Mark Twain was regarded in France as a remarkable “impressionist” and praised by the critics for the realistic accuracy and minuteness of his delineation. Kipling frankly acknowledged the great debt that he owed him. Tennyson spoke in high praise of his finesse in the choice of words, his feeling for the just word to catch and, as it were, visualize the precise shade of meaning desired. In truth, Mark Twain was an impressionist, rather than an imaginative artist. That passage in 'A Yankee in King Arthur's Court' in which he describes an early morning ride through the forest, pictorially evocative as it is, stands self-revealed—a confusedly imaginative effort to create an image he has never experienced.

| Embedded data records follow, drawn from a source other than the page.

Lemma dump_opcode_change (a b : list text) (tag : tag) (i1 i2 j1 j2 : nat) :
  tag ≠ Equal →
  (tag = Delete → slice b j1 j2 = []) →
  (tag = Insert → slice a i1 i2 = []) →
  dump_opcode a b (tag, i1, i2, j1, j2)
  = (prefix_line (str "-") <$> slice a i1 i2)
    ++ (prefix_line (str "+") <$> slice b j1 j2).
Proof.
  intros Hne Hdel Hins. destruct tag; [done| | |done].
  - by rewrite Hdel.
  - by rewrite Hins.
Qed.

(** The unified diff of two sequences of lines without a common line: all
    the lines of the first are removed and all the lines of the second are
    added, in one group. *)
Lemma unified_diff_disjoint (a b : list text) (fromfile tofile : text) (n : nat) :
  (∀ x, x ∈ a → x ∉ b) →
  unified_diff a b fromfile tofile [] [] n []
  = if bool_decide (a = [] ∧ b = []) then []
    else (str "--- " ++ fromfile ++ [] ++ [])
         :: (str "+++ " ++ tofile ++ [] ++ [])
         :: (str "@@ -" ++ _format_range_unified 0 (len a) ++ str " +"
             ++ _format_range_unified 0 (len b) ++ str " @@" ++ [])
         :: (prefix_line (str "-") <$> a) ++ (prefix_line (str "+") <$> b).
Proof.
  intros Hd. unfold unified_diff. rewrite get_grouped_opcodes_disjoint by done.
  assert (∀ tag, tag ≠ Equal →
            (tag = Delete → b = []) → (tag = Insert → a = []) →
            concat (dump_group a b [] <$> [[(tag, 0, length a, 0, length b)%nat]])
            = (str "@@ -" ++ _format_range_unified 0 (len a) ++ str " +"
               ++ _format_range_unified 0 (len b) ++ str " @@" ++ [])
              :: (prefix_line (str "-") <$> a) ++ (prefix_line (str "+") <$> b))
    as Hone.
  { intros tag Hne Hdel Hins.
    change (concat (dump_group a b [] <$> [[(tag, 0, length a, 0, length b)%nat]]))
      with (dump_group a b [] [(tag, 0, length a, 0, length b)%nat] ++ []).
    rewrite app_nil_r, dump_group_single. cbn [fst snd].
    rewrite dump_opcode_change, !slice_all; [done|done|..].
    - intros ->%Hdel. done.
    - intros ->%Hins. done. }
  destruct a as [|x a], b as [|y b].
  - done.
  - rewrite bool_decide_false by (by intros [_ ?]).
    cbn [length Nat.ltb Nat.leb andb] in *. do 2 f_equal. by apply (Hone Insert).
  - rewrite bool_decide_false by (by intros [? _]).
    cbn [length Nat.ltb Nat.leb andb] in *. do 2 f_equal. by apply (Hone Delete).
  - rewrite bool_decide_false by (by intros [? _]).
    cbn [length Nat.ltb Nat.leb andb] in *. do 2 f_equal. by apply (Hone Replace).
Qed.

(** ** Where the differences come from *)

Lemma elem_of_slice {X} (l : list X) (i j : nat) (x : X) : x ∈ slice l i j → x ∈ l.
Proof. unfold slice. intros Hx. by eapply subseteq_drop, subseteq_take. Qed.

Lemma dump_opcode_lines (a b : list text) (op : opcode) :
  Forall (diff_line_of a b) (dump_opcode a b op).
Proof.
  destruct op as [[[[tag i1] i2] j1] j2].
  assert (Forall (diff_line_of a b) (prefix_line (str "-") <$> slice a i1 i2)) as Hminus.
  { apply Forall_fmap, Forall_forall. intros x Hx%elem_of_slice.
    do 4 right. left. by exists x. }
  assert (Forall (diff_line_of a b) (prefix_line (str "+") <$> slice b j1 j2)) as Hplus.
  { apply Forall_fmap, Forall_forall. intros x Hx%elem_of_slice.
    do 5 right. by exists x. }
  destruct tag.
  - by apply Forall_app.
  - apply Forall_app. by split.
  - done.
  - apply Forall_fmap, Forall_forall. intros x _. do 3 right. left. by exists x.
Qed.
(** With fuel for every code unit, the scan of [replaceAll] is the
    tokenizer: the fuel never runs out before the text does. *)
Lemma replaceAll_loop_tokenize (fuel : nat) :
  forall s, (length s <= fuel)%nat -> replaceAll_loop fuel s = tokenize [] s.
Proof.
  induction fuel as [|fuel IH]; intros [|c s'] Hlen; simpl in Hlen;
    try reflexivity; try lia.
  cbn [replaceAll_loop].
  destruct (tag_char c) eqn:Ec.
  - set (s := c :: s').
    pose proof (greedy_firstn s) as Ht.
    pose proof (greedy_skipn s) as Hd.
    pose proof (firstn_skipn (greedy s) s) as Hsplit.
    assert (Hn : greedy s = S (greedy s')) by (subst s; simpl; rewrite Ec; reflexivity).
    unfold exec_at. rewrite Hn. cbn [backtrack]. rewrite <- Hn.
    destruct (skipn (greedy s) s) as [|d rest] eqn:Erest.
    + (* the run reaches the end of the text: no delimiter closes it *)
      rewrite app_nil_r in Hsplit. rewrite Hsplit in Ht.
      rewrite backtrack_tag_text by exact Ht.
      assert (Ht' : tag_text s') by (inversion Ht; assumption).
      rewrite IH by lia. rewrite (tokenize_tag_text Ht'), (tokenize_tag_text Ht).
      reflexivity.
    + rewrite delimiter_tag_char, Hd. cbn [negb].
      assert (Hlen' : (length rest <= fuel)%nat).
      { apply (f_equal (@length N)) in Hsplit. rewrite length_app in Hsplit.
        subst s. simpl in Hsplit. simpl. lia. }
      rewrite IH by exact Hlen'. rewrite (trim_tag_text Ht).
      replace (tokenize [] s) with (tokenize [] (firstn (greedy s) s ++ d :: rest))
        by (rewrite Hsplit; reflexivity).
      rewrite (tokenize_run [] (d :: rest) Ht).
      cbn [tokenize app]. rewrite Hd.
      destruct (tokenize [] rest) as [newTags newText].
      rewrite Hn. subst s. reflexivity.
  - unfold exec_at. simpl. rewrite Ec. cbn [backtrack].
    rewrite IH by lia. reflexivity.
Qed.
Lemma fgtb_false (x y : R) : fgtb x y = false <-> x <= y.
Proof.
  unfold fgtb. destruct (Rgt_dec x y); split; intros; try easy; lra.
Qed.

(** Flooring by a conditional assignment is [Rmax]. *)
Lemma floor_assign (lo x : R) : (if fltb x lo then lo else x) = Rmax lo x.
Proof.
  unfold fltb, Rmax.
  destruct (Rlt_dec x lo), (Rle_dec lo x); try lra; reflexivity.
Qed.

Lemma math_Pow_E (y : R) : math_Pow math_E y = exp y.
Proof.
  unfold math_Pow, math_E, Rpower. rewrite ln_exp. f_equal. lra.
Qed.

(** A positive integer bound is reached by the converted value exactly
    when it is reached by the value itself and the value is below 2^63. *)
Lemma int_bound_reached (m : Z) (x : R) :
  (0 < m)%Z ->
  ((m <= int_of_float64 x)%Z <-> IZR m <= x /\ x < IZR (2 ^ 63)).
Proof.
  intros Hm. unfold int_of_float64.
  assert (HmR : 0 < IZR m) by now apply IZR_lt.
  destruct (Rle_dec 0 x) as [Hx | Hx].
  - pose proof (Zfloor_bound x) as [Hlo Hhi].
    assert (H0 : (0 <= Zfloor x)%Z) by (apply Zfloor_lub; exact Hx).
    destruct ((minInt64 <=? Zfloor x)%Z && (Zfloor x <=? maxInt64)%Z) eqn:Hin.
    + apply andb_true_iff in Hin as [_ Hmax]. apply Z.leb_le in Hmax.
      split.
      * intros H. apply IZR_le in H. split; [lra |].
        assert (Hs : (Zfloor x + 1 <= 2 ^ 63)%Z) by (unfold maxInt64 in Hmax; lia).
        apply IZR_le in Hs. rewrite plus_IZR in Hs. lra.
      * intros [H _]. now apply Zfloor_lub.
    + split.
      * intros H. unfold minInt64 in H. lia.
      * intros [_ Hlt]. exfalso.
        assert (Hfit : (Zfloor x < 2 ^ 63)%Z) by (apply lt_IZR; lra).
        apply andb_false_iff in Hin as [Hin | Hin]; apply Z.leb_gt in Hin;
          unfold minInt64, maxInt64 in Hin; lia.
  - assert (Hneg : x < 0) by lra.
    assert (Hc : (Zceil x <= 0)%Z).
    { apply le_IZR. pose proof (Zceil_bound x).
      destruct (Z_le_gt_dec (Zceil x) 0) as [Hle | Hgt]; [now apply IZR_le |].
      assert (1 <= IZR (Zceil x)) by (apply IZR_le; lia). lra. }
    split.
    + intros H. exfalso.
      destruct ((minInt64 <=? Zceil x)%Z && (Zceil x <=? maxInt64)%Z);
        [lia | unfold minInt64 in H; lia].
    + intros [H _]. exfalso. lra.
Qed.

Lemma ceiling_check (m : Z) (x : R) :
  ((0 <? m)%Z && (m <=? int_of_float64 x)%Z = true) <-> int_reaches m x.
Proof.
  unfold int_reaches. rewrite andb_true_iff, Z.ltb_lt, Z.leb_le. reflexivity.
Qed.

(** The ceiling test of the code implies that the ceiling is reached, and
    is implied by it below 2^63. *)
Lemma int_reaches_trips (m : Z) (x : R) :
  int_reaches m x -> request_trips m x.
Proof.
  intros [Hm H]. apply (int_bound_reached m x Hm) in H as [H _]. now split.
Qed.

Lemma trips_int_reaches (m : Z) (x : R) :
  request_trips m x -> x < IZR (2 ^ 63) -> int_reaches m x.
Proof.
  intros [Hm H] Hfit. split; [exact Hm |].
  now apply (int_bound_reached m x Hm).
Qed.

Lemma not_trips_not_reaches (m : Z) (x : R) :
  ~ request_trips m x -> ~ int_reaches m x.
Proof. intros H Hr. apply H. now apply int_reaches_trips. Qed.

Lemma two63 : IZR (2 ^ 63) = 9223372036854775808.
Proof. reflexivity. Qed.

Lemma Sub_exact (t u : Time) :
  (minDuration <= t - u <= maxDuration)%Z -> Sub t u = (t - u)%Z.
Proof.
  intros [Hlo Hhi]. unfold Sub.
  destruct (Z.ltb_spec (t - u) minDuration); [lia |].
  destruct (Z.ltb_spec maxDuration (t - u)); [lia | reflexivity].
Qed.

Lemma Seconds_exact (d : Duration) : Seconds d = IZR d / 1000000000.
Proof.
  unfold Seconds, float64_of_int, Second.
  pose proof (Z.quot_rem' d 1000000000) as H.
  apply (f_equal IZR) in H. rewrite plus_IZR, mult_IZR in H.
  rewrite H. field.
Qed.

Lemma Seconds_0 : Seconds 0%Z = 0.
Proof. rewrite Seconds_exact. lra. Qed.

Lemma Sub_self (t : Time) : Sub t t = 0%Z.
Proof. rewrite Sub_exact; unfold minDuration, maxDuration; lia. Qed.

End Numeric.


(** * The dampened error-rate check *)

Section ErrorShift.
Import StoreFuse.
Local Open Scope R_scope.

Lemma sigmoid_bounds (span ramp : R) :
  0 < sigmoid span ramp /\ sigmoid span ramp < 1.
Proof.
  unfold sigmoid. set (e := exp (span * 12 / ramp - 6)).
  assert (He : 0 < e) by apply exp_pos.
  assert (Hinv : 0 < / (1 + e)) by (apply Rinv_0_lt_compat; lra).
  assert (Hone : / (1 + e) * (1 + e) = 1) by (apply Rinv_l; lra).
  unfold Rdiv. rewrite Rmult_1_l. split; [exact Hinv | nra].
Qed.

Lemma threshold_bounds (span ramp target_rate : R) :
  0 <= target_rate <= 1 ->
  target_rate <= threshold span ramp target_rate <= 1.
Proof.
  intros [H0 H1]. unfold threshold.
  destruct (sigmoid_bounds span ramp) as [Hs0 Hs1]. split; nra.
Qed.

(** What [errorShift] compares, in the specification's vocabulary. *)
Lemma errorShift_threshold (err req errRate span ramp : R) :
  errorShift err req errRate span ramp = true <->
  err / req > threshold span ramp errRate.
Proof.
  unfold errorShift. rewrite math_Pow_E, fgtb_true. reflexivity.
Qed.

Lemma errorShift_threshold_false (err req errRate span ramp : R) :
  errorShift err req errRate span ramp = false <->
  err / req <= threshold span ramp errRate.
Proof.
  unfold errorShift. rewrite math_Pow_E, fgtb_false. reflexivity.
Qed.

(** C10.  For every decayed request count [req >= 1], every target rate
    [errRate] in [0, 1], every [ramp >= 1] and every [span >= 0],
    [errorShift 0 req errRate span ramp] is [false]: with no decayed
    error, the error-rate condition does not fire. *)
Theorem errorShift_no_error (req errRate span ramp : R) :
  1 <= req -> 0 <= errRate <= 1 -> 1 <= ramp -> 0 <= span ->
  errorShift 0 req errRate span ramp = false.
Proof.
  intros Hreq Hrate Hramp Hspan.
  apply errorShift_threshold_false.
  pose proof (threshold_bounds span ramp errRate Hrate) as [Hlo _].
  unfold Rdiv. rewrite Rmult_0_l. lra.
Qed.

End ErrorShift.

(** * The decision path of the store-based variant *)

Section StoreDecision.
Import StoreFuse.
Context {E : Type}.
Implicit Types (f : Polyfuse E) (w : World E) (d : PolyfuseData).
Local Open Scope R_scope.

(** The decayed counts of the decision path, in the specification's
    vocabulary. *)
Lemma GetState_snap_decay f d (now : Time) :
  let elapsed := Seconds (Sub now (Timestamp d)) in
  GetState_snap f d now =
    (decay 1 (Request d) elapsed (reqPerSec f),
     decay 0 (Error d) elapsed (errPerSec f),
     elapsed).
Proof.
  intros elapsed. unfold GetState_snap, decay.
  rewrite !floor_assign. reflexivity.
Qed.

Lemma decay_floor (lo count elapsed rate : R) :
  lo <= decay lo count elapsed rate.
Proof. unfold decay. apply Rmax_l. Qed.

(** [GetState] once the store has handed out the object [d] at [p]: the
    boolean [b] follows the three tests of the code in their order, a deny
    returns in the state [w1] the fetch left, an allow pushes [d]. *)
Lemma StoreFuse_GetState_decides f w w1 (p : loc) d :
  fetch (store f) w = Some ((Some p, None), w1) ->
  heap w1 !! p = Some d ->
  let elapsed := Seconds (Sub (clock w1) (Timestamp d)) in
  let req := decay 1 (Request d) elapsed (reqPerSec f) in
  let err := decay 0 (Error d) elapsed (errPerSec f) in
  exists b : bool,
    decision (MaxRequest (setting f)) (MaxError (setting f))
      (ErrorRate (setting f)) req err
      (err / req >
         threshold elapsed (IZR (Rampframe (setting f)))
           (IZR (ErrorRate (setting f)) / 10000)) b
    /\ GetState f w =
         if b then (let* e := push (store f) d in ret (true, e)) w1
         else Some ((false, None), w1).
Proof.
  intros Hfetch Hd elapsed req err.
  unfold GetState, bind. rewrite Hfetch. unfold Now, load.
  rewrite Hd. rewrite GetState_snap_decay.
  fold elapsed req err.
  destruct ((0 <? MaxRequest (setting f))%Z
            && (MaxRequest (setting f) <=? int_of_float64 req)%Z) eqn:Hr.
  { exists false. split; [| reflexivity].
    apply stop_request. now apply ceiling_check. }
  assert (Hnr : ~ int_reaches (MaxRequest (setting f)) req).
  { intros H. apply ceiling_check in H. congruence. }
  destruct ((0 <? MaxError (setting f))%Z
            && (MaxError (setting f) <=? int_of_float64 err)%Z) eqn:He.
  { exists false. split; [| reflexivity].
    apply stop_error; [exact Hnr | now apply ceiling_check]. }
  assert (Hne : ~ int_reaches (MaxError (setting f)) err).
  { intros H. apply ceiling_check in H. congruence. }
  destruct ((0 <? ErrorRate (setting f))%Z
            && errorShift err req
                 (float64_of_int (ErrorRate (setting f)) / 10000) elapsed
                 (float64_of_int (Rampframe (setting f)))) eqn:Hs.
  { exists false. split; [| reflexivity].
    apply andb_true_iff in Hs as [Hpos Hshift].
    apply stop_rate; [exact Hnr | exact Hne | now apply Z.ltb_lt |].
    now apply errorShift_threshold in Hshift. }
  exists true. split.
  - apply go_on; [exact Hnr | exact Hne |].
    intros [Hpos Hfire]. apply Z.ltb_lt in Hpos.
    apply errorShift_threshold in Hfire.
    unfold float64_of_int in Hs. rewrite Hpos, Hfire in Hs. discriminate.
  - unfold bind, load. rewrite Hd. reflexivity.
Qed.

If we set over beside this the remarkable descriptions of things seen, as minutely evocative as instantaneous photographs—such, for example, as the picture of a summer storm, or preferably, the picture of dawn on the Mississippi, both from Huckleberry Finn—pictures Mark Twain had seen and lived hundreds of times, we see at once the striking superiority of the realistic impressionist over the imaginative artist.